What Was Lost: An Integrated Vision of Healing
Before the Flexner Report, many Americans had access to a wide range of healing options:
Herbalists, midwives, and homeopaths who worked with the body’s natural rhythms
Energy healers and spiritual practitioners who understood the emotional and energetic layers of illness
Culturally diverse approaches passed down through generations — including Indigenous, African, Chinese, and Ayurvedic traditions
These approaches viewed health not just as the absence of disease, but as balance — physical, emotional, spiritual, and environmental. They empowered individuals to be partners in their healing, not just passive recipients of prescriptions.
Where Are We Now?
The modern medical system excels in emergency care, diagnostics, and acute interventions. But it struggles with:
Chronic disease management
Preventative care
Mental and emotional health
Addressing root causes instead of symptoms
Many people feel disempowered, overmedicated, and under-listened to.
At the same time, we’re witnessing a quiet revolution. People are seeking alternatives — from functional medicine to Reiki, acupuncture, somatic therapies, nutrition, and more.

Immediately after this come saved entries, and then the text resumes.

(** * dockermonitor: a shallow embedding of main.go

    The program polls a container runtime through three commands and
    stores what they answer in a registry of named environments.  This
    file embeds the program (the registry, the three probes, the
    workflow runner and [main]) together with the parts of the Go
    standard library its behaviour depends on ([strings.ReplaceAll],
    [strings.Split], [strings.TrimSpace], [strings.HasSuffix] and
    [encoding/json.Unmarshal] into a struct of string fields), and proves
    the properties the specification states about it.

    A Go [string] is a sequence of bytes: it is a Rocq [string], one
    [ascii] per byte.  A Go [int] is a 64-bit two's complement integer:
    it is a [Z] and every addition wraps ([int_add]). *)

From Stdlib Require Import ZArith Lia Bool Ascii String.
From stdpp Require Import base list gmap strings.

#[local] Arguments String.append !_ _ / : simpl nomatch.

(** ** Bytes *)

Definition code (c : ascii) : N := N_of_ascii c.

Definition between (lo hi : N) (c : ascii) : bool :=
  ((lo <=? code c) && (code c <=? hi))%N.

(** The double quote, the character the whole program turns around. *)
Definition dquote : ascii := "034"%char.
Definition backslash : ascii := "\"%char.

(** [quoted s] is [s] with a double quote on each side. *)
Definition quoted (s : string) : string :=
  String dquote (s +:+ String dquote "").

(** ** Package unicode/utf8 *)

Module utf8.

Definition RuneSelf : N := 128.

Definition cont (c : ascii) : bool := between 128 191 c.

(** [width s] is the number of bytes of the well-formed encoding that
    [s] starts with, and 0 when [s] starts with no such encoding
    ([DecodeRune] then answers [RuneError] with width 1).  The ranges
    are those of the tables [first] and [acceptRanges]. *)
Definition width (s : string) : nat :=
  match s with
  | EmptyString => 0
  | String c0 s1 =>
    if (code c0 <? 128)%N then 1
    else if between 194 223 c0 then
      match s1 with
      | String c1 _ => if cont c1 then 2 else 0
      | _ => 0
      end
    else if between 224 239 c0 then
      match s1 with
      | String c1 (String c2 _) =>
        let lo := if (code c0 =? 224)%N then 160%N else 128%N in
        let hi := if (code c0 =? 237)%N then 159%N else 191%N in
        if between lo hi c1 && cont c2 then 3 else 0
      | _ => 0
      end
    else if between 240 244 c0 then
      match s1 with
      | String c1 (String c2 (String c3 _)) =>
        let lo := if (code c0 =? 240)%N then 144%N else 128%N in
        let hi := if (code c0 =? 244)%N then 143%N else 191%N in
        if between lo hi c1 && cont c2 && cont c3 then 4 else 0
      | _ => 0
      end
    else 0
  end.

Definition byte (n : N) : ascii := ascii_of_N (n mod 256).

Definition RuneError : N := 65533.
(** X3: without a causal mask (no cache was set up) [forward] has no
    precondition on [mask] and [input_pos]: every layer is called with the two
    as the caller gave them, absent ones included (the layers are called in
    order, all of them unless one raises).  The token ids are assumed to be in
    the embedding table. *)
Theorem forward_without_cache tokens mask input_pos self (h : Tensor3) :
  causal_mask self = None ->
  embedding (tok_embeddings self) tokens = Ok h ->
  forward tokens mask input_pos self =
    (h' ← run_layers h mask input_pos; project h') self /\
  exists ls r,
    layers_called_with mask input_pos (scale_embeddings self h) (layers self) ls r /\
    forward tokens mask input_pos self = after_layers ls r self.
Proof.
  intros Hcm Hemb.
  assert (resolve_mask mask input_pos self = (self, Ok mask)) as Hres.
  { unfold resolve_mask. run_method. by rewrite Hcm. }
  split; [by apply forward_unfold | by apply forward_calls_layers].
Qed.

(** When the embedding lookup raises, [forward] raises that exception and the
    decoder is untouched. *)
Lemma forward_embedding_error tokens mask input_pos self e :
  embedding (tok_embeddings self) tokens = Raise e ->
  forward tokens mask input_pos self = (self, Raise e).
Proof.
  intros Hemb. unfold forward, final_hidden_state. run_method. by rewrite Hemb.
Qed.

Lemma embedding_Raise (W : Tensor2) tokens e :
  embedding W tokens = Raise e -> exists msg, e = IndexError msg.
Proof.
  unfold embedding. run_method. unfold result_mbind, result_bind.
  destruct (traverse _ (tok_ids tokens)) as [d|e'] eqn:Ht; [done |].
  intros [= ->].
  apply traverse_Raise_inv in Ht as (row & _ & Hrow).
  apply traverse_Raise_inv in Hrow as (id & _ & Hid).
  unfold embedding_row in Hid.
  destruct (id <? 0)%Z; [injection Hid as <-; eauto |].
  destruct (data2 W !! Z.to_nat id); [done |]. injection Hid as <-. eauto.
Qed.

(** X4: the embedding lookup comes before the check of [input_pos].  With a
    causal mask and no [input_pos], the call raises the [ValueError] exactly
    when every token id is in the embedding table; with an id outside the
    table it raises the [IndexError] of the lookup instead.  Either way the
    decoder is untouched. *)
Theorem forward_value_error_iff_tokens_valid tokens mask self cm :
  causal_mask self = Some cm ->
  (forward tokens mask None self = (self, Raise (ValueError missing_input_pos)) <->
   is_ok (embedding (tok_embeddings self) tokens) = true) /\
  (is_ok (embedding (tok_embeddings self) tokens) = false ->
   exists msg, forward tokens mask None self = (self, Raise (IndexError msg))).
Proof.
  intros Hcm.
  destruct (embedding (tok_embeddings self) tokens) as [h|e] eqn:Hemb; simpl.
  - split; [| done]. split; [done | intros _].
    unfold forward, final_hidden_state, resolve_mask. run_method.
    by rewrite Hemb, Hcm.
  - rewrite (forward_embedding_error _ _ _ _ _ Hemb).
    destruct (embedding_Raise _ _ _ Hemb) as [msg ->].
    split; [split; [by intros [=] | done] | eauto].
Qed.

Lemma final_hidden_state_unfold tokens mask input_pos self :
  final_hidden_state tokens mask input_pos self =
    match embedding (tok_embeddings self) tokens with
    | Ok h =>
        match snd (resolve_mask mask input_pos self) with
        | Ok m => run_layers h m input_pos self
        | Raise e => (self, Raise e)
        end
    | Raise e => (self, Raise e)
    end.
Proof.
  unfold final_hidden_state. run_method.
  destruct (embedding (tok_embeddings self) tokens) as [h|e]; [| done].
  pose proof (resolve_mask_state mask input_pos self) as Hs.
  destruct (resolve_mask mask input_pos self) as [s [m|e]]; simpl in *; by subst.
Qed.

(** The chunk count plays no part before the output projection. *)
Lemma final_hidden_state_set_output_chunks n tokens mask input_pos self :
  final_hidden_state tokens mask input_pos (set_output_chunks n self) =
    let '(self', r) := final_hidden_state tokens mask input_pos self in
    (set_output_chunks n self', r).
Proof.
  rewrite !final_hidden_state_unfold. simpl.
  destruct (embedding (tok_embeddings self) tokens) as [h|e]; [| done].
  assert (snd (resolve_mask mask input_pos (set_output_chunks n self))
          = snd (resolve_mask mask input_pos self)) as ->.
  { unfold resolve_mask. run_method.
    destruct (causal_mask self) as [cm|]; [| done].
    destruct input_pos as [pos|]; [| done].
    destruct mask as [m|]; [done |].
    by destruct (getitem_None cm pos). }
  destruct (snd (resolve_mask mask input_pos self)) as [m|e]; [| done].
  rewrite !run_layers_unfold. unfold scale_embeddings. simpl.
  by destruct (for_layers _ _ (layers self)) as [ls [h'|e]].
Qed.

(** X5: chunking is a matter of the output only.  For every chunk count, the
    layers (and their caches) after [forward] are the ones a call without
    chunking leaves. *)
Theorem chunking_leaves_layers_alone n tokens mask input_pos self :
  layers (fst (forward tokens mask input_pos (set_output_chunks n self)))
  = layers (fst (forward tokens mask input_pos self)).
Proof.
  unfold forward. run_method.
  rewrite final_hidden_state_set_output_chunks.
  destruct (final_hidden_state tokens mask input_pos self) as [self' [h|e]]; [| done].
  pose proof (project_state h (set_output_chunks n self')) as H1.
  pose proof (project_state h self') as H2.
  destruct (project h (set_output_chunks n self')) as [s1 r1].
  destruct (project h self') as [s2 r2]. simpl in *. by subst.
Qed.

(** X6: a chunk count that is not positive disables chunking: [forward]
    returns what it returns for the count 0, a negative count included. *)
Theorem forward_nonpositive_chunks n tokens mask input_pos self :
  (n <= 0)%Z ->
  snd (forward tokens mask input_pos (set_output_chunks n self))
  = snd (forward tokens mask input_pos (set_output_chunks 0 self)).
Proof.
  intros Hn. unfold forward. run_method.
  rewrite !final_hidden_state_set_output_chunks.
  destruct (final_hidden_state tokens mask input_pos self) as [self' [h|e]]; [| done].
  unfold project. run_method.
  destruct (Z.ltb_spec 0 n); [lia |].
  by destruct (linear h (tok_embeddings self')).
Qed.

End LoopFacts.

(** ** Positions and the gathered mask *)

Lemma index_row_wrap (cm : list (list bool)) (p : Z) :
  (- Z.of_nat (length cm) <= p < Z.of_nat (length cm))%Z ->
  exists row,
    cm !! Z.to_nat (p mod Z.of_nat (length cm)) = Some row /\
    index_row cm p = Ok row.
Proof.
  intros Hp. unfold index_row.
  set (n := Z.of_nat (length cm)) in *.
  destruct (Z.ltb_spec p (- n)); [lia |].
  destruct (Z.leb_spec n p); [lia |]. simpl.
  assert ((if (p <? 0)%Z then (p + n)%Z else p) = (p mod n)%Z) as ->.
  { destruct (Z.ltb_spec p 0).
    - apply (Z.mod_unique_pos p n (-1)); lia.
    - symmetry. apply Z.mod_small. lia. }
  pose proof (Z.mod_pos_bound p n ltac:(lia)) as Hm.
  destruct (cm !! Z.to_nat (p mod n)) as [row|] eqn:Hrow; [by exists row |].
  apply lookup_ge_None in Hrow. lia.
Qed.

Lemma index_row_Raise (cm : list (list bool)) (p : Z) e :
  index_row cm p = Raise e -> exists msg, e = IndexError msg.
Proof.
  unfold index_row.
  destruct ((p <? - Z.of_nat (length cm)) || (Z.of_nat (length cm) <=? p))%Z.
  - intros [= <-]. eauto.
  - destruct (cm !! _); [done |]. intros [= <-]. eauto.
Qed.

Lemma index_row_out_of_bounds (cm : list (list bool)) (p : Z) :
  (p < - Z.of_nat (length cm) \/ Z.of_nat (length cm) <= p)%Z ->
  is_ok (index_row cm p) = false.
Proof.
  intros Hp. unfold index_row.
  destruct (Z.ltb_spec p (- Z.of_nat (length cm))); [done |].
  destruct (Z.leb_spec (Z.of_nat (length cm)) p); [done | lia].
Qed.

Lemma getitem_None_rows (g : Z -> list bool) (cm : list (list bool)) input_pos :
  Forall (fun p => index_row cm p = Ok (g p)) (positions_flat input_pos) ->
  getitem_None cm input_pos =
    Ok match input_pos with
       | Pos1D ps => Bool3D [map g ps]
       | Pos2D pss => Bool4D [map (map g) pss]
       end.
Proof.
  destruct input_pos as [ps|pss]; simpl; intros Hps.
  - by rewrite (traverse_total _ g).
  - rewrite (traverse_total _ (map g)); [done |].
    apply Forall_forall. intros ps Hin. apply traverse_total.
    apply Forall_forall. intros p Hp.
    rewrite Forall_forall in Hps. apply Hps.
    apply list_elem_of_In, in_concat. exists ps.
    split; by apply list_elem_of_In.
Qed.

(** The row that a position in [-L, L) selects from the lower triangle. *)
Lemma tril_index_row L (p : Z) :
  (- Z.of_nat L <= p < Z.of_nat L)%Z ->
  exists row,
    index_row (tril (ones L L)) p = Ok row /\
    length row = L /\
    forall j, (j < L)%nat ->
      row !! j = Some (bool_decide (j <= Z.to_nat (p mod Z.of_nat L))%nat).
Proof.
  intros Hp.
  destruct (tril_ones_lower_triangular L) as [Hlen Hrows].
  destruct (index_row_wrap (tril (ones L L)) p) as (row & Hrow & Hidx);
    [rewrite Hlen; lia |].
  rewrite Hlen in Hrow.
  pose proof (Z.mod_pos_bound p (Z.of_nat L) ltac:(lia)) as Hm.
  destruct (Hrows (Z.to_nat (p mod Z.of_nat L))) as (row' & Hrow' & Hl & Hcols); [lia |].
  assert (row' = row) as -> by congruence.
  by exists row.
Qed.

Section PositionFacts.
Context `{Layer}.
(** [pd.concat([a, b], ignore_index=True)]: rows of [a] then rows of [b];
    columns of [a], then those of [b] not yet listed. *)
Definition concat2 (a b : Frame) : Frame :=
  mkFrame (columns a ++ filter (fun c => negb (mem c (columns a))) (columns b))
          (rows a ++ rows b).

(** [pd.concat(dfs, ignore_index=True)] for a non-empty list. *)
Fixpoint concat_from (acc : Frame) (dfs : list Frame) : Frame :=
  match dfs with
  | [] => acc
  | d :: ds => concat_from (concat2 acc d) ds
  end.

Definition concat (dfs : list Frame) : Frame :=
  match dfs with
  | [] => empty_frame
  | d :: ds => concat_from d ds
  end.

(** ** Timestamps *)

(** [ts.date()] *)
Definition date_of (t : Z) : Z := t / 86400.

(** [Series.dt.date], cell by cell. *)
Definition dt_date (c : cell) : cell :=
  match c with
  | Stamp t => Day (date_of t)
  | _ => NA
  end.

Definition digit (n : Z) : ascii := ascii_of_nat (48 + Z.to_nat n).

Definition two_digits (n : Z) : string :=
  String (digit (n / 10)) (String (digit (n mod 10)) EmptyString).

(** [Series.dt.strftime("%H:%M")], cell by cell. *)
Definition strftime_HM (c : cell) : cell :=
  match c with
  | Stamp t => Text (String.append (two_digits ((t mod 86400) / 3600))
                            (String.append ":" (two_digits ((t mod 3600) / 60))))
  | _ => NA
  end.

(** ** Column maps (section 5 of the script) *)

Definition COLUMN_MAP : list (string * string) :=
  [ ("temperature_2m", "Nhiệt độ (°C)");
    ("relative_humidity_2m", "Độ ẩm tương đối (%)");
    ("dew_point_2m", "Điểm sương (°C)");
    ("apparent_temperature", "Nhiệt độ cảm nhận (°C)");
    ("pressure_msl", "Áp suất mực biển (hPa)");
    ("surface_pressure", "Áp suất bề mặt (hPa)");
    ("precipitation", "Lượng mưa (mm)");
    ("cloud_cover", "Độ phủ mây (%)");
    ("cloud_cover_low", "Mây thấp (%)");
    ("cloud_cover_mid", "Mây trung (%)");
    ("cloud_cover_high", "Mây cao (%)");
    ("wind_speed_10m", "Tốc độ gió 10m (m/s)");
    ("wind_speed_100m", "Tốc độ gió 100m (m/s)");
    ("wind_direction_10m", "Hướng gió 10m (°)");
    ("wind_direction_100m", "Hướng gió 100m (°)");
    ("wind_gusts_10m", "Tốc độ gió giật 10m (m/s)");
    ("weather_code", "Mã thời tiết");
    ("shortwave_radiation", "Bức xạ ngắn (W/m2)");
    ("sunshine_duration", "Thời gian nắng (s)");
    ("et0_fao_evapotranspiration", "Bốc hơi tham chiếu FAO giờ (mm)");
    ("vapour_pressure_deficit", "Thiếu hụt áp suất hơi (kPa)") ].

Definition DAILY_COLUMN_MAP : list (string * string) :=
  [ ("weather_code", "Mã thời tiết ngày");
    ("temperature_2m_max", "Nhiệt độ tối đa ngày (°C)");
    ("temperature_2m_min", "Nhiệt độ tối thiểu ngày (°C)");
    ("temperature_2m_mean", "Nhiệt độ trung bình ngày (°C)");
    ("apparent_temperature_max", "Nhiệt độ cảm nhận tối đa ngày (°C)");
    ("apparent_temperature_min", "Nhiệt độ cảm nhận tối thiểu ngày (°C)");
    ("apparent_temperature_mean", "Nhiệt độ cảm nhận trung bình ngày (°C)");
    ("precipitation_sum", "Tổng lượng mưa ngày (mm)");
    ("precipitation_hours", "Số giờ có mưa (h)");
    ("daylight_duration", "Thời lượng ban ngày (s)");
    ("sunshine_duration", "Tổng thời gian nắng ngày (s)");
    ("shortwave_radiation_sum", "Tổng bức xạ ngắn ngày (W/m2)");
    ("wind_speed_10m_max", "Tốc độ gió 10m tối đa ngày (m/s)");
    ("wind_gusts_10m_max", "Tốc độ gió giật 10m tối đa ngày (m/s)");
    ("wind_direction_10m_dominant", "Hướng gió ưu thế 10m (°)");
    ("relative_humidity_2m_mean", "Độ ẩm trung bình ngày (%)");
    ("dew_point_2m_mean", "Điểm sương trung bình ngày (°C)");
    ("cloud_cover_mean", "Mây trung bình (%)");
    ("surface_pressure_mean", "Áp suất bề mặt trung bình (hPa)");
    ("et0_fao_evapotranspiration", "Bốc hơi tham chiếu FAO ngày (mm)");
    ("sunrise", "Giờ mặt trời mọc");
    ("sunset", "Giờ mặt trời lặn") ].

Definition special_cols : list string := ["Mã thời tiết"; "Mã thời tiết ngày"].

(** ** Exceptions, requests, responses, events *)

Inductive exn : Type :=
| RuntimeError (msg : string)
| KeyError (key : string).

(** The query of one [session_global.get]: coordinates (in 1e-4 degree, as
    [round(_, 4)] stores them) and the two dates that [strftime("%Y-%m-%d")]
    prints; the other parameters are constants. *)
Record request : Type := mkRequest {
  latitude : Z; longitude : Z; start_date : Z; end_date : Z
}.

(** The two tables [pd.DataFrame(data["hourly"])] and
    [pd.DataFrame(data["daily"])] of a decoded body.  A body that is not
    JSON, lacks one of the two objects or holds arrays of unequal lengths
    makes these calls raise; such bodies are not represented. *)
Record payload : Type := mkPayload { hourly : Frame; daily : Frame }.

Inductive response : Type :=
| ConnectionError                          (* [session_global.get] raised *)
| Http (status : Z) (body : payload).

Inductive event : Type :=
| Block (s e : Z)            (* print "→ Block s → e", one per window *)
| Get (q : request)          (* one call of [session_global.get] *)
| Sleep (seconds : Z)        (* [time.sleep] inside [fetch_block] *)
| Pause (lo hi : Z)          (* [time.sleep(random.uniform(lo, hi))] *)
| Collected (df : Frame)     (* [df_blocks.append(df_blk)] *)
| ToCsv (df : Frame)         (* [df_vn.to_csv(out_vn_path, ...)] *)
| Print (msg : string).      (* the closing prints of the script *)

(** ** The program state and its monad

    [df_vn] and [df_blocks] are the script's variables of those names; a
    raised exception leaves them as they are, as in Python. *)

Record World : Type := mkWorld {
  df_vn : Frame;
  df_blocks : list Frame;
  trace : list event;
  asked : nat;      (* calls of [session_global.get] so far *)
  drawn : nat       (* calls of [random.randint] so far *)
}.

Definition M (A : Type) : Type := World -> (exn + A) * World.

Definition ret {A} (a : A) : M A := fun w => (inr a, w).

Definition bind {A B} (c : M A) (k : A -> M B) : M B :=
  fun w =>
    match c w with
    | (inr a, w') => k a w'
    | (inl e, w') => (inl e, w')
    end.

Definition raise {A} (e : exn) : M A := fun w => (inl e, w).

(** [try: c  except ... as e: h e] *)
Definition catch {A} (c : M A) (h : exn -> M A) : M A :=
  fun w =>
    match c w with
    | (inr a, w') => (inr a, w')
    | (inl e, w') => h e w'
    end.

Notation "x <- c ;; k" := (bind c (fun x => k))
  (at level 61, c at next level, right associativity).
Notation "c ;; k" := (bind c (fun _ => k))
  (at level 61, right associativity).

Definition log (e : event) : M unit :=
  fun w => (inr tt, mkWorld (df_vn w) (df_blocks w) (trace w ++ [e]) (asked w) (drawn w)).

Definition read_df_vn : M Frame := fun w => (inr (df_vn w), w).
Definition read_df_blocks : M (list Frame) := fun w => (inr (df_blocks w), w).

Definition write_df_vn (df : Frame) : M unit :=
  fun w => (inr tt, mkWorld df (df_blocks w) (trace w) (asked w) (drawn w)).

Definition write_df_blocks (l : list Frame) : M unit :=
  fun w => (inr tt, mkWorld (df_vn w) l (trace w) (asked w) (drawn w)).

Definition lift {A} (r : exn + A) : M A :=
  match r with inl e => raise e | inr a => ret a end.

(** [range(1, n + 1)] *)
Definition range1 (n : nat) : list Z := map Z.of_nat (seq 1 n).

(** [needle in s] on strings *)
Definition contains (needle s : string) : bool :=
  match String.index 0 needle s with Some _ => true | None => false end.

(** [date(2000, 1, 1)] *)
Definition start_all : Z := 10957.

(** ** Row keys and their order *)

Definition key (r : Row) : cell * cell := (get "Tinh_thanh" r, get "Datetime" r).

Definition key_eqb (a b : cell * cell) : bool :=
  cell_eqb (fst a) (fst b) && cell_eqb (snd a) (snd b).

Definition cell_rank (c : cell) : Z :=
  match c with Num _ => 0 | Text _ => 1 | Stamp _ => 2 | Day _ => 3 | NA => 4 end.

(** The order [sort_values] uses inside one column: numbers by value,
    strings by code point, timestamps by time, nulls last.  Columns of
    mixed types (where pandas raises TypeError) are ordered by kind. *)
Definition cell_compare (a b : cell) : comparison :=
  match a, b with
  | Num x, Num y => x ?= y
  | Text x, Text y => String.compare x y
  | Stamp x, Stamp y => x ?= y
  | Day x, Day y => x ?= y
  | _, _ => cell_rank a ?= cell_rank b
  end.

Definition cell_leb (a b : cell) : bool :=
  match cell_compare a b with Gt => false | _ => true end.

(** Rows compared by ([Tinh_thanh], [Datetime]). *)
Definition key_leb (r1 r2 : Row) : bool :=
  match cell_compare (get "Tinh_thanh" r1) (get "Tinh_thanh" r2) with
  | Lt => true
  | Gt => false
  | Eq => cell_leb (get "Datetime" r1) (get "Datetime" r2)
  end.

(** ** Cleaning steps of the merge block *)

(** [df.drop_duplicates(subset=["Tinh_thanh", "Datetime"])]: the first row
    of every key stays. *)
Fixpoint drop_duplicates_from (seen : list (cell * cell)) (rs : list Row) : list Row :=
  match rs with
  | [] => []
  | r :: rs' =>
      if existsb (key_eqb (key r)) seen
      then drop_duplicates_from seen rs'
      else r :: drop_duplicates_from (key r :: seen) rs'
  end.

Definition drop_duplicates (df : Frame) : Frame :=
  mkFrame (columns df) (drop_duplicates_from [] (rows df)).

Definition is_na (c : cell) : bool := match c with NA => true | _ => false end.

(** [df.dropna(subset=["Datetime"])] *)
Definition dropna (df : Frame) : Frame :=
  mkFrame (columns df) (filter (fun r => negb (is_na (get "Datetime" r))) (rows df)).

Fixpoint insert_row (r : Row) (l : list Row) : list Row :=
  match l with
  | [] => [r]
  | x :: l' => if key_leb r x then r :: l else x :: insert_row r l'
  end.

Fixpoint sort_rows (l : list Row) : list Row :=
  match l with
  | [] => []
  | r :: l' => insert_row r (sort_rows l')
  end.

(** [df.sort_values(["Tinh_thanh", "Datetime"])] (a stable sort). *)
Definition sort_values (df : Frame) : Frame :=
  mkFrame (columns df) (sort_rows (rows df)).

(** The column block shared by [fetch_block] (l.229-243) and both merge
    blocks (l.366-379, l.403-416).  [cols] names every column of [df], so
    [df[cols]] permutes the columns and leaves each row's values; it raises
    KeyError when [Tinh_thanh] or [Datetime] is not a column. *)
Definition ordered_cols (df : Frame) : list string :=
  ["Tinh_thanh"]
    ++ filter (fun sc => mem sc (columns df)) special_cols
    ++ filter (fun c => negb (mem c (["Tinh_thanh"; "Datetime"] ++ special_cols))) (columns df)
    ++ ["Datetime"].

Despite ongoing skepticism from the mainstream, these healing arts are resurging, often in integrative models that combine the best of both worlds.
The Way Forward: Reclaiming Wholeness
Understanding the impact of the Flexner Report allows us to see the modern healthcare system not as a neutral evolution, but as a system shaped by power, profit, and exclusion.
Now, over a century later, we have the opportunity to:
Honor diverse healing traditions
Reclaim natural and energetic approaches
Empower individuals as active participants in their wellness
Integrate science with spirit, intuition, and ancestral wisdom
Healing is not one-size-fits-all. It’s personal. It’s relational. It’s dynamic.
The Flexner Report narrowed the path. Now it’s time to widen it again — for ourselves, for our families, and for generations to come.